As a person-centered, liberation-based mental health organization, we focus on long-term counseling that uplifts on changing behavior and includes a large component of overcoming white supremacy, including and amplifying disabled, BIPOC, and LGBTQIA+ voices. We do all of this while balancing being cost-conscious while also knowing we need to provide ourselves a living. Is it easy? Of course not. Between establishing a clientele from ground up, building a website from scratch, navigating relationships with parents and teens, and the occasional management of a crisis, sometimes it feels like there are challenges around every corner. One of the ways I have overcome these challenges is doing a lot of work on both my personal perfectionism as well as Interfaith Bridge as a whole’s approach to perfectionism. All of these challenges are things that can be met with “it’s a good enough response even if it isn’t perfect.” And we’ve learned that if we pour all our energy into responding to one challenge perfectly, we risk burning ourself out and thus providing a lackluster response to the next challenge. Interfaith Bridge is, at the end of the day, trying to model behavior for clients, parents, and the world at large a person-centered approach. This means that the client is in charge of the therapeutic process, so we are here as the guides for you to get to the desired endpoint.

If you had a friend visiting you, what are some of the local spots you’d want to take them around to?
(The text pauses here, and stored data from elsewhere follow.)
Definition transaction_serialize (tx : transaction) : stream_m unit :=
  let v3 := is_overwinter_v3 (overwintered tx) (version_group_id tx) (version tx) in
  let v4 := is_sapling_v4 (overwintered tx) (version_group_id tx) (version tx) in
  stream_write_u32_le (tx_header tx);;
  (if overwintered tx then stream_write_u32_le (version_group_id tx) else mret tt);;
  write_vector tx_in_serialize (vin tx);;
  write_vector tx_out_serialize (vout tx);;
  stream_write_u32_le (lock_time tx);;
  (if v3 || v4 then stream_write_u32_le (expiry_height tx) else mret tt);;
  (if v4 then
     stream_write_i64_le (value_balance tx);;
     write_vector spend_description_serialize (v_shielded_spend tx);;
     write_vector output_description_serialize (v_shielded_output tx)
   else mret tt);;
  (if version tx >=? 2 then
     write_vector js_description_serialize (v_joinsplit tx);;
     (if zlen (v_joinsplit tx) >? 0 then
        stream_write (joinsplit_pubkey tx);;
        stream_write (joinsplit_sig tx)
      else mret tt)
   else mret tt);;
  (if v4 && ((zlen (v_shielded_spend tx) >? 0) || (zlen (v_shielded_output tx) >? 0))
   then stream_write (binding_sig tx)
   else mret tt).

(** The scratch buffer of [transaction_compute_hash] and [transaction_serialize_size];
    the serialiser's return value is ignored there. *)
Definition transaction_scratch (tx : transaction) : bytes :=
  bs_data (snd (transaction_serialize tx (stream_init 4096))).

Definition transaction_serialize_size (tx : transaction) : Z := zlen (transaction_scratch tx).

Definition with_hash (tx : transaction) (h : uint256_t) : transaction := {|
  overwintered := overwintered tx; version := version tx; version_group_id := version_group_id tx;
  vin := vin tx; vout := vout tx; lock_time := lock_time tx; expiry_height := expiry_height tx;
  value_balance := value_balance tx; v_shielded_spend := v_shielded_spend tx;
  v_shielded_output := v_shielded_output tx; v_joinsplit := v_joinsplit tx;
  joinsplit_pubkey := joinsplit_pubkey tx; joinsplit_sig := joinsplit_sig tx;
  binding_sig := binding_sig tx; tx_hash := h |}.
This is such a funny question because my best friend and I are homebodies and would almost certainly end up at my house at some point! But outside of that, we do very much enjoy a good iced coffee and an estate sale. So maybe we would go to one of Denver’s many coffee shops (Sojourner’s is a favorite of ours in the area) and then hit up an estate sale, it’s always so fun to see things that have been kept for so long to us, just the variety and you can meet some interest people at an estate sale. After that, we’d love going to a movie – we love a lot of horror movies or romantic comedies. We probably wouldn’t go to lunch, we’re definitely an evening-oriented organization, but for dinner we’d go to Golden Saigon or to hot pot.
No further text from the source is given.